Sac à toxines
Descripción editorial
La garrigue ça sent bon. L’été on oubli tout.
On va de ci de la, on marche sans penser à rien d’autre. Parfois on se prend les pieds dans une racine, un caillou et puis on continue comme ça, on escalade des blocs de granits, on passe entre eux, on saute et puis on repart dans la marche à respirer le vent, l’air chaud, les odeurs.
De temps en temps, on s’arrête, on regarde au loin, en bas, dans la brume de chaleur, la bas, tout en bas.
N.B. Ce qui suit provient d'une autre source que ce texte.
Lemma preserves_comprehension {A B} (xs : list A) (f : A -> Py B) :
  (forall a, preserves_globals (f a)) -> preserves_globals (comprehension xs f).
Proof.
  intros Hf. induction xs as [|a rest IH]; cbn.
  - apply preserves_ret.
  - apply preserves_bind; [apply Hf | intros b].
    apply preserves_bind; [exact IH | intros bs; apply preserves_ret].
Qed.

Lemma preserves_match_outcome {A} (r : outcome A) :
  preserves_globals (match r with Returned a => ret a | Raised e => raise e end).
Proof. destruct r; [apply preserves_ret | apply preserves_raise]. Qed.

Lemma preserves_if {A} (b : bool) (m1 m2 : Py A) :
  preserves_globals m1 -> preserves_globals m2 ->
  preserves_globals (if b then m1 else m2).
Proof. destruct b; auto. Qed.

#[export] Hint Resolve preserves_ret preserves_raise preserves_emit
  preserves_load_global preserves_match_outcome : py_frame.
#[export] Hint Extern 2 (preserves_globals (bind _ _)) =>
  apply preserves_bind; [ | intros ? ] : py_frame.
#[export] Hint Extern 2 (preserves_globals (try_except _ _)) =>
  apply preserves_try_except; [ | intros ? ] : py_frame.
#[export] Hint Extern 2 (preserves_globals (for_each _ _)) =>
  apply preserves_for_each; intros ? : py_frame.
#[export] Hint Extern 2 (preserves_globals (comprehension _ _)) =>
  apply preserves_comprehension; intros ? : py_frame.
#[export] Hint Extern 3 (preserves_globals (if _ then _ else _)) =>
  apply preserves_if : py_frame.
#[export] Hint Extern 3 (preserves_globals (match ?v with _ => _ end)) =>
  destruct v : py_frame.

Ltac frame := repeat (cbv beta; auto 8 with py_frame).
Lemma unpack_sdk_in_order_witness :
  after (unpack_sdk Sample.plat (Sample.ui 0))
    (fun r w' =>
       exists evs,
         trace w' = trace Sample.fresh ++ evs
         /\ (evs = [Success "The Android SDK has already been unpacked."]
             \/ (evs `prefix_of`
                   [Terms "https://developer.android.com/studio/terms"
                      "Do you accept the Android SDK Terms and Conditions?";
                    Info "I'm downloading the Android SDK. This might take a while.";
                    Download
                      (txt "https://dl.google.com/android/repository/commandlinetools-linux-7583922_latest.zip")
                      ["rapt"; "commandlinetools-linux-7583922_latest.zip"]%string;
                    Info "I'm extracting the Android SDK.";
                    Background;
                    Success "I've finished unpacking the Android SDK."]
                 /\ (r = Ok tt ->
                     evs =
                     [Terms "https://developer.android.com/studio/terms"
                        "Do you accept the Android SDK Terms and Conditions?";
                      Info "I'm downloading the Android SDK. This might take a while.";
                      Download
                        (txt "https://dl.google.com/android/repository/commandlinetools-linux-7583922_latest.zip")
                        ["rapt"; "commandlinetools-linux-7583922_latest.zip"]%string;
                      Info "I'm extracting the Android SDK.";
                      Background;
                      Success "I've finished unpacking the Android SDK."]))))
    Sample.fresh.
Proof.
  apply (unpack_sdk_in_order Sample.plat (Sample.ui 0) Sample.fresh
           (txt "commandlinetools-linux-7583922_latest.zip")).
  reflexivity.
Defined.
Lemma keeps_batch (ev : CustomEvent) :
  type ev <> ADD_QUAD -> type ev <> REMOVE_QUAD ->
  hoare I (dispatchEvent ev) (fun _ => I) I.
Proof. intros H1 H2 st HI. now apply (I_batch ev st). Qed.

Lemma keeps_each (body : Quad -> M W bool) (qs : list Quad) :
  (forall q, good q -> hoare I (body q) (fun _ => I) I) ->
  (forall q, q ∈ qs -> good q) ->
  hoare I (for_of qs (fun quad => body quad ;;; ret tt)) (fun _ => I) I.
Proof.
  intros Hbody Hqs. apply hoare_for_of. intros q Hq.
  eapply hoare_bind; [apply Hbody, Hqs, Hq |].
  intros b. now apply hoare_ret.
Qed.

Lemma keeps_addQuads (qs : list Quad) :
  (forall q, q ∈ qs -> good q) -> hoare I (SyncStore.addQuads qs) (fun _ => I) I.
Proof.
  intros Hqs. unfold SyncStore.addQuads, Store.addQuads.
  eapply hoare_bind; [apply (keeps_each _ _ keeps_addQuad Hqs) |].
  intros u. now apply keeps_batch.
Qed.

Lemma keeps_removeQuads (qs : list Quad) :
  (forall q, q ∈ qs -> good q) -> hoare I (SyncStore.removeQuads qs) (fun _ => I) I.
Proof.
  intros Hqs. unfold SyncStore.removeQuads, Store.removeQuads.
  eapply hoare_bind; [apply (keeps_each _ _ keeps_removeQuad Hqs) |].
  intros u. now apply keeps_batch.
Qed.

Lemma keeps_remove (stream : EventEmitter) :
  (forall q, q ∈ stream -> good q) -> hoare I (SyncStore.remove stream) (fun _ => I) I.
Proof.
  intros Hqs. unfold SyncStore.remove, Store.remove.
  eapply (hoare_bind _ _ _ (fun _ => I)).
  - eapply hoare_bind; [apply (keeps_each _ _ keeps_removeQuad Hqs) |].
    intros u. now apply hoare_ret.
  - intros result. eapply hoare_bind; [now apply keeps_batch |].
    intros u. now apply hoare_ret.
Qed.

Lemma keeps_snapshot_event (ty : SyncStoreEvent) (snapshot : list Quad) :
  ty <> ADD_QUAD -> ty <> REMOVE_QUAD ->
  hoare I (if (0 <? length snapshot)%nat
           then dispatchEvent (mkEvent ty (QuadArray snapshot)) else ret tt)
        (fun _ => I) I.
Proof.
  intros H1 H2. destruct (0 <? length snapshot)%nat.
  - now apply keeps_batch.
  - now apply hoare_ret.
Qed.
Definition checkAuthenticated (req : request) (next : Pg.user -> task response)
  : task response :=
  match req_user req with
  | Some user => next user
  | None => Return (Redirect "/login")
  end.

Definition checkNotAuthenticated (req : request) (next : task response)
  : task response :=
  if isAuthenticated req then Return (Redirect "/") else next.

Definition ensureAuthenticated (req : request) (next : Pg.user -> task response)
  : task response :=
  match req_user req with
  | Some user => next user
  | None => Return (Redirect "/login")
  end.

(** *** POST /register *)

Definition register (name email password : option string) : task response :=
  try_catch
    (hashedPassword <- await (BcryptHash password 10) ;;
     _ <- query (Pg.InsertUser name email hashedPassword) ;;
     Return (Redirect "/login"))
    (fun _ =>
       Return (Render "register"
                 (RegisterLocals
                    ["Registration failed. Email may already be in use."]
                    name email))).

Definition post_register (req : request) : task response :=
  checkNotAuthenticated req
    (register (body_name req) (body_email req) (body_password req)).

(** *** POST /game/result *)

Definition recordResult (userId : Z) (score : Js.number) : task response :=
  try_catch
    (statsCheck <- query (Pg.SelectStats userId) ;;
     _ <- match statsCheck with
          | [] => query (Pg.InsertStats userId score score)
          | currentStats :: _ =>
              let newGamesPlayed :=
                Js.add (Js.Int (Pg.games_played currentStats)) (Js.Int 1) in
              let newTotalClicks :=
                Js.add (Js.Int (Pg.total_clicks currentStats)) score in
              let newBestScore :=
                Js.max (Js.Int (Pg.best_score currentStats)) score in
              query (Pg.UpdateStats newGamesPlayed newTotalClicks newBestScore
                                    userId)
          end ;;
     Return (SendStatus 200))
    (fun err => ConsoleError (Caught err) (Return (SendStatus 500))).

Definition post_game_result (req : request) : task response :=
  ensureAuthenticated req
    (fun user => recordResult (Pg.id user) (body_score req)).

(** *** GET /dashboard *)

Section Dashboard.
Context {F : Floating}.

Definition dashboard (user : Pg.user) : task response :=
  try_catch
    (result <- query (Pg.SelectStats (Pg.id user)) ;;
     let stats :=
       match result with
       | row :: _ => row
       | [] => {| Pg.user_id := Pg.id user; Pg.games_played := 0;
                  Pg.total_clicks := 0; Pg.best_score := 0 |}
       end in
     let averageClicks :=
       if Js.truthy_int (Pg.games_played stats)
       then AverageText
              (quotient_toFixed (Pg.total_clicks stats)
                                (Pg.games_played stats) 2)
       else AverageNumber 0 in
     Return (Render "dashboard"
               (DashboardLocals
                  {| us_name := Pg.name user;
                     gamesPlayed := Pg.games_played stats;
                     bestScore := Pg.best_score stats;
                     averageClicks := averageClicks |})))
    (fun err => ConsoleError (Caught err) (Return (Redirect "/"))).

Definition get_dashboard (req : request) : task response :=
  ensureAuthenticated req dashboard.

End Dashboard.

(** *** GET /leaderboard *)

Definition leaderboard : task response :=
  try_catch
    (result <- query Pg.SelectLeaderboard ;;
     let topUsers :=
       map (fun row => {| top_name := Pg.board_name row;
                          top_bestScore := Pg.board_best_score row |})
           result in
     Return (Render "leaderboard" (LeaderboardLocals topUsers)))
    (fun err => ConsoleError (Caught err) (Return (Redirect "/"))).

Definition get_leaderboard (req : request) : task response :=
  ensureAuthenticated req (fun _ => leaderboard).

(** *** GET /, /login, /register, /game *)

Definition index (user : Pg.user) : task response :=
  Return (Render "index.ejs" (IndexLocals (Pg.name user))).

Definition get_index (req : request) : task response :=
  checkAuthenticated req index.

Definition get_login (req : request) : task response :=
  checkNotAuthenticated req (Return (Render "login.ejs" NoLocals)).

Definition get_register (req : request) : task response :=
  checkNotAuthenticated req (Return (Render "register.ejs" NoLocals)).

Definition get_game (req : request) : task response :=
  ensureAuthenticated req (fun _ => Return (Render "game" NoLocals)).

(** The submission of [recordResult] once its select has answered [rows]:
    the insert or the update it awaits next. *)
Definition pending_write (userId : Z) (score : Js.number)
  (rows : list Pg.user_stats) : task response :=
  try_catch
    (_ <- match rows with
          | [] => query (Pg.InsertStats userId score score)
          | currentStats :: _ =>
              query (Pg.UpdateStats
                       (Js.add (Js.Int (Pg.games_played currentStats)) (Js.Int 1))
                       (Js.add (Js.Int (Pg.total_clicks currentStats)) score)
                       (Js.max (Js.Int (Pg.best_score currentStats)) score)
                       userId)
          end ;;
     Return (SendStatus 200))
    (fun err => ConsoleError (Caught err) (Return (SendStatus 500))).

End Server.

(** ** Notions used to state the properties *)

(** The record of a user, as the handlers read it: [rows[0]] of the select
    on [user_stats]. *)
Definition stats_of (u : Z) (d : Pg.database) : option Pg.user_stats :=
  hd_error (filter (Pg.owned_by u) (Pg.stats d)).

(** The user a login looks up: [rows[0]] of the select on [users]. *)
Definition user_of (e : string) (d : Pg.database) : option Pg.user :=
  hd_error (filter (Pg.email_is e) (Pg.users d)).

(** No query fails on its way to the store. *)
Definition no_faults (w : Async.world) : Prop :=
  Forall (fun f => f = None) (Async.faults w).

(** The unique constraint on [users.email]. *)
Definition unique_emails (d : Pg.database) : Prop :=
  forall u v e,
    In u (Pg.users d) -> In v (Pg.users d) ->
    Pg.email u = Some e -> Pg.email v = Some e -> u = v.

Section Sequences.
Context {B : Bcrypt}.

(** Requests served one after the other, each to its end. *)
Fixpoint run_all {A} (ts : list (Async.task A)) (w : Async.world)
  : list (Async.exn + A) * Async.world :=
  match ts with
  | [] => ([], w)
  | t :: ts' =>
      let (r, w1) := Async.run t w in
      let (rs, w2) := run_all ts' w1 in
      (r :: rs, w2)
  end.

End Sequences.

(** The submissions of the scores [scores] by user [u], in order. *)
Definition submissions (u : Z) (scores : list Z)
  : list (Async.task Server.response) :=
  map (fun s => Server.recordResult u (Js.Int s)) scores.

Definition sum_of (scores : list Z) : Z := fold_right Z.add 0 scores.

(** The largest of [s] and the scores of [scores]. *)
Definition max_of (s : Z) (scores : list Z) : Z := fold_right Z.max s scores.

(** The record of user [u] once the score [score] is added to [current]:
    the first game, or one game more. *)
Definition record_after (u score : Z) (current : option Pg.user_stats)
  : Pg.user_stats :=
  match current with
  | None =>
      {| Pg.user_id := u; Pg.games_played := 1; Pg.total_clicks := score;
         Pg.best_score := score |}
  | Some c =>
      {| Pg.user_id := u; Pg.games_played := Pg.games_played c + 1;
         Pg.total_clicks := Pg.total_clicks c + score;
         Pg.best_score := Z.max (Pg.best_score c) score |}
  end.

(** The one statement that writes it: an insert, or an update of the three
    counters where [user_id] is [u]. *)
Definition write_of (u score : Z) (current : option Pg.user_stats)
  : Pg.statement :=
  match current with
  | None => Pg.InsertStats u (Js.Int score) (Js.Int score)
  | Some c =>
      Pg.UpdateStats (Js.Int (Pg.games_played c + 1))
                     (Js.Int (Pg.total_clicks c + score))
                     (Js.Int (Z.max (Pg.best_score c) score)) u
  end.

(** No user has the email [email] (NULL is nobody's email). *)
Definition email_free (email : option string) (d : Pg.database) : Prop :=
  match email with
  | Some v => forall u, In u (Pg.users d) -> Pg.email u <> Some v
  | None => True
  end.

(** A query that failed: in the pool, or in the store. *)
Definition failed (ev : Async.event) : bool :=
  match ev with
  | Async.Queried _ false => true
  | _ => false
  end.

(** User [u] has played no game: no record, or a record of zeros. *)
Definition no_games (u : Z) (d : Pg.database) : Prop :=
  match stats_of u d with
  | None => True
  | Some c =>
      Pg.games_played c = 0 /\ Pg.total_clicks c = 0 /\ Pg.best_score c = 0
  end.

(** A schedule that lets one of the two requests do all its steps before the
    other does any. *)
Definition serial (schedule : list bool) : Prop :=
  exists n m,
    schedule = repeat true n ++ repeat false m \/
    schedule = repeat false n ++ repeat true m.

(** The rows of the ranking, as the view receives them. *)
Definition top_users (rows : list Pg.board_row) : list Server.topUser :=
  map (fun row => {| Server.top_name := Pg.board_name row;
                     Server.top_bestScore := Pg.board_best_score row |})
      rows.

(** [topScores(n)] in the words of the spec: the joined rows, ordered by best
    score descending, truncated to the first [n]. *)
Definition topScores_spec (n : nat) (d : Pg.database) : list Server.topUser :=
  firstn n (top_users (Pg.ranking d)).

(** Best scores, highest first. *)
Definition descending (l : list Pg.board_row) : Prop :=
  StronglySorted
    (fun a b => Pg.board_best_score b <= Pg.board_best_score a) l.

(** The ids of the users are distinct and below the next value of the
    sequence. *)
Definition fresh_ids (d : Pg.database) : Prop :=
  NoDup (map Pg.id (Pg.users d)) /\
  forall u, In u (Pg.users d) -> Pg.id u < Pg.users_id_seq d.

(** A record that non-negative scores can have made: at least one game, and
    best score <= total clicks <= best score * games played. *)
Definition sound_record (c : Pg.user_stats) : Prop :=
  1 <= Pg.games_played c /\
  0 <= Pg.best_score c /\
  Pg.best_score c <= Pg.total_clicks c /\
  Pg.total_clicks c <= Pg.best_score c * Pg.games_played c.

Definition sound_stats (d : Pg.database) : Prop :=
  forall c, In c (Pg.stats d) -> sound_record c.

(** A submission after [steps] of its awaits have completed, [rows] being
    what its select has answered. *)
Definition submission_stage (u z : Z) (rows : list Pg.user_stats)
  (steps : nat) : Async.task Server.response :=
  match steps with
  | O => Server.recordResult u (Js.Int z)
  | S O => Server.pending_write u (Js.Int z) rows
  | _ => Async.Return (Server.SendStatus 200)
  end.

(** A submission in flight in the world [w]: until it has written, the rows
    of its user are the rows it reads; once it has, the user's record is the
    one it computed. *)
Definition in_flight (u z : Z) (rows : list Pg.user_stats) (steps : nat)
  (t : Async.task Server.response) (w : Async.world) : Prop :=
  t = submission_stage u z rows steps /\
  match steps with
  | O | S O => filter (Pg.owned_by u) (Pg.stats (Async.store w)) = rows
  | _ => stats_of u (Async.store w) = Some (record_after u z (hd_error rows))
  end.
C’est la marche qui vous tient.
Elle s’en souvenait par éclair de ces temps lointains, un éboulis d’images-sons la traversait puis tout s’effondrait par à coup.
Le temps lui revenait où elle était toute petite.
Le temps où elle le mangeait des yeux déversant un amour sans retenu énorme , confiant, total.
Toutes les pluies d’amour, toutes les pluies torrentielles des ciels d’Afrique disparaissaient dans le sable d’or des yeux de son père.
On marche, on marche, jouez TZIGANES, dansez KIRKHIZES, les steppes résonnent de galops, voguez MARINS à la découverte, craquez bateaux sous les hautes vagues.
Quel anniversaire, quelle fête ! Il lui avait offert un cadeau surprise. Il lui avait offert une magnifique trottinette, belle comme celle des grandes.
Elle ne pouvait pas la tenir, ni monter dessus, ni s’en servir. Elle n’avait rien dit, les bras rompus. Vous savez les yeux ballottés dans les larmes retenues, au bord de se noyer au dedans, emportée dans des vagues sans fin.
Voguez marins , le bateau craque.
Elle n’avait rien dit. Elle s’était entraînée, en secret, toute seule, en cachette, au fond de la cour.
Elle le retrouverait son père. Elle le rattraperait.
Il l’aimerait encore. Puis à force en grandissant, elle devint extra à trottinette, trop tard.
Elle n’était pas recalée mais comme décalée, restant à part. Viens voire PAPA...
Il lui avait quand même offert un vélo comme pour les grandes. Quand on veut trop bien faire, vous savez ce que c’est avec les enfants, on est tenté. Rien n’est trop beau quand on les voit peu ou pas du tout.
C’est pas qu’elle n’est jamais contente, mais elle ne pouvait pas tenir dessus, ni s’en servir . Non elle n’avait pas pleuré. Et puis un jour , elle se souvenait dans les scintillements du soleil sur les rochers, dans les éblouissements au travers de la brume, elle lui avait rapporté de la promenade des marguerites sauvages.
Il lui avait demandé pourquoi d’un air étonné, absent. Elle lui avait dit “ c’est parce qu’elles sont simples ” en riant, en l’attrapant par le bras, en courant autour de lui. Il était ailleurs, perdu, seul. Elle lui avait dit que c’était pour mettre dans un vase, sur son bureau, pour embellir, peut être avec d’autres fleurs.
Elle avait couru comme une hermine autour de lui. Elle lui avait dit, c’est pour que tu sache que je pense à toi, pour savoir si tu m’aime.
Il était là à la regarder, comme si elle était rien, absente, nulle part, étrange.
C’est comme ça qu’on ne sait plus pourquoi on vit. On ne sait plus pourquoi un papa, des marguerites, un pot de fleur, des promenades, ni si on sert à quelque chose.